▸ **WHAT YOU WILL DO**: Locate every line below that contains the word "Definition" and copy it.

▸ **Saved data entries**:
■ ■ ■ ■ ■

(** * doclint: the rule engine of the technical documentation linter

    A shallow embedding of [src/doclint.js]: the text helpers
    ([extractText], [isSentenceCase], [splitIntoSentences], [countWords]),
    the five rule evaluators, [lintFile] and [formatOutput].

    Conventions of the embedding.
    - A JavaScript string is a [string]; a character is an [ascii].  The
      embedding is exact for text in the ASCII range: [isSpace] is the
      ASCII part of the regular expression class [\s] (which is also what
      [trim] removes), [toUpperCase] and [toLowerCase] map [a-z] and [A-Z]
      onto each other and leave every other character alone.
    - The document tree is the unist tree handed to the evaluators; the
      markdown parser, the file system and the command line are outside
      the embedding, so [lintFile] takes the tree where the source takes
      the path of the file it parses.
    - A call that can throw returns an [outcome]. *)

From Stdlib Require Import List String Ascii Bool Arith ZArith Lia.
From Stdlib Require Import Sorted Permutation DecimalString.
From Stdlib Require DecimalNat DecimalFacts.
Import ListNotations.
Open Scope string_scope.
Open Scope list_scope.
Open Scope nat_scope.

Set Implicit Arguments.

(* ------------------------------------------------------------------ *)
(** ** Characters and strings *)

Module Text.

(** The ASCII members of [\s]: TAB, LF, VT, FF, CR and the space. *)
Definition isSpace (c : ascii) : bool :=
  let n := nat_of_ascii c in
  ((9 <=? n) && (n <=? 13)) || (n =? 32).

Definition isLower (c : ascii) : bool :=
  let n := nat_of_ascii c in (97 <=? n) && (n <=? 122).

Definition isUpper (c : ascii) : bool :=
  let n := nat_of_ascii c in (65 <=? n) && (n <=? 90).

Definition isLetter (c : ascii) : bool := isLower c || isUpper c.

(** [c.toUpperCase()] and [c.toLowerCase()] on one character. *)
Definition upperChar (c : ascii) : ascii :=
  if isLower c then ascii_of_nat (nat_of_ascii c - 32) else c.

Definition lowerChar (c : ascii) : ascii :=
  if isUpper c then ascii_of_nat (nat_of_ascii c + 32) else c.

Fixpoint mapString (f : ascii -> ascii) (s : string) : string :=
  match s with
  | EmptyString => EmptyString
  | String c s' => String (f c) (mapString f s')
  end.

Definition toLowerCase : string -> string := mapString lowerChar.

Fixpoint dropWhile (p : ascii -> bool) (s : string) : string :=
  match s with
  | EmptyString => EmptyString
  | String c s' => if p c then dropWhile p s' else s
  end.

Fixpoint takeWhile (p : ascii -> bool) (s : string) : string :=
  match s with
  | EmptyString => EmptyString
  | String c s' => if p c then String c (takeWhile p s') else EmptyString
  end.

Fixpoint allChars (p : ascii -> bool) (s : string) : bool :=
  match s with
  | EmptyString => true
  | String c s' => p c && allChars p s'
  end.

(** [s.trimEnd()]: a character is kept when it is not white space or
    when something that is kept follows it. *)
Fixpoint trimEnd (s : string) : string :=
  match s with
  | EmptyString => EmptyString
  | String c s' =>
      match trimEnd s' with
      | EmptyString => if isSpace c then EmptyString else String c EmptyString
      | t => String c t
      end
  end.

(** [s.trim()] *)
Definition trim (s : string) : string := trimEnd (dropWhile isSpace s).

(** [Boolean(s)] on a string: the empty string is the only falsy one. *)
Definition truthy (s : string) : bool :=
  match s with EmptyString => false | String _ _ => true end.

(** [text.includes(phrase)]: [phrase] starts at some position of [text]. *)
Fixpoint includes (text phrase : string) : bool :=
  if prefix phrase text then true
  else match text with
       | EmptyString => false
       | String _ text' => includes text' phrase
       end.

(** The first piece gets one more character in front. *)
Definition consHead (c : ascii) (pieces : list string) : list string :=
  match pieces with
  | [] => [String c EmptyString]
  | p :: ps => String c p :: ps
  end.

(** [s.split(/[class]+/)] for a character class [sep].  The regular
    expression matches a maximal run of class characters, so the pieces
    are what lies between the runs: [splitRuns] reads a piece, [afterRun]
    is inside a run.  A run at the start or at the end of [s] leaves an
    empty piece there, and the empty string splits into one empty piece. *)
Fixpoint splitRuns (sep : ascii -> bool) (s : string) : list string :=
  match s with
  | EmptyString => [EmptyString]
  | String c s' =>
      if sep c then EmptyString :: afterRun sep s'
      else consHead c (splitRuns sep s')
  end
with afterRun (sep : ascii -> bool) (s : string) : list string :=
  match s with
  | EmptyString => [EmptyString]
  | String c s' =>
      if sep c then afterRun sep s'
      else consHead c (splitRuns sep s')
  end.

End Text.

Import Text.

(* ------------------------------------------------------------------ *)
(** ** Helper functions of the linter *)

(** [words[i].length > 0 && words[i][0] === words[i][0].toUpperCase()] *)
Definition startsUpper (w : string) : bool :=
  match w with
  | EmptyString => false
  | String c _ => Ascii.eqb c (upperChar c)
  end.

■ ■ ■ ■ ■

▸ **OUTPUT**:
Definition isSpace (c : ascii) : bool :=
Definition isLower (c : ascii) : bool :=
Definition isUpper (c : ascii) : bool :=
Definition isLetter (c : ascii) : bool := isLower c || isUpper c.
Definition upperChar (c : ascii) : ascii :=
Definition lowerChar (c : ascii) : ascii :=
Definition toLowerCase : string -> string := mapString lowerChar.
Definition trim (s : string) : string := trimEnd (dropWhile isSpace s).
Definition truthy (s : string) : bool :=
Definition consHead (c : ascii) (pieces : list string) : list string :=
Definition startsUpper (w : string) : bool :=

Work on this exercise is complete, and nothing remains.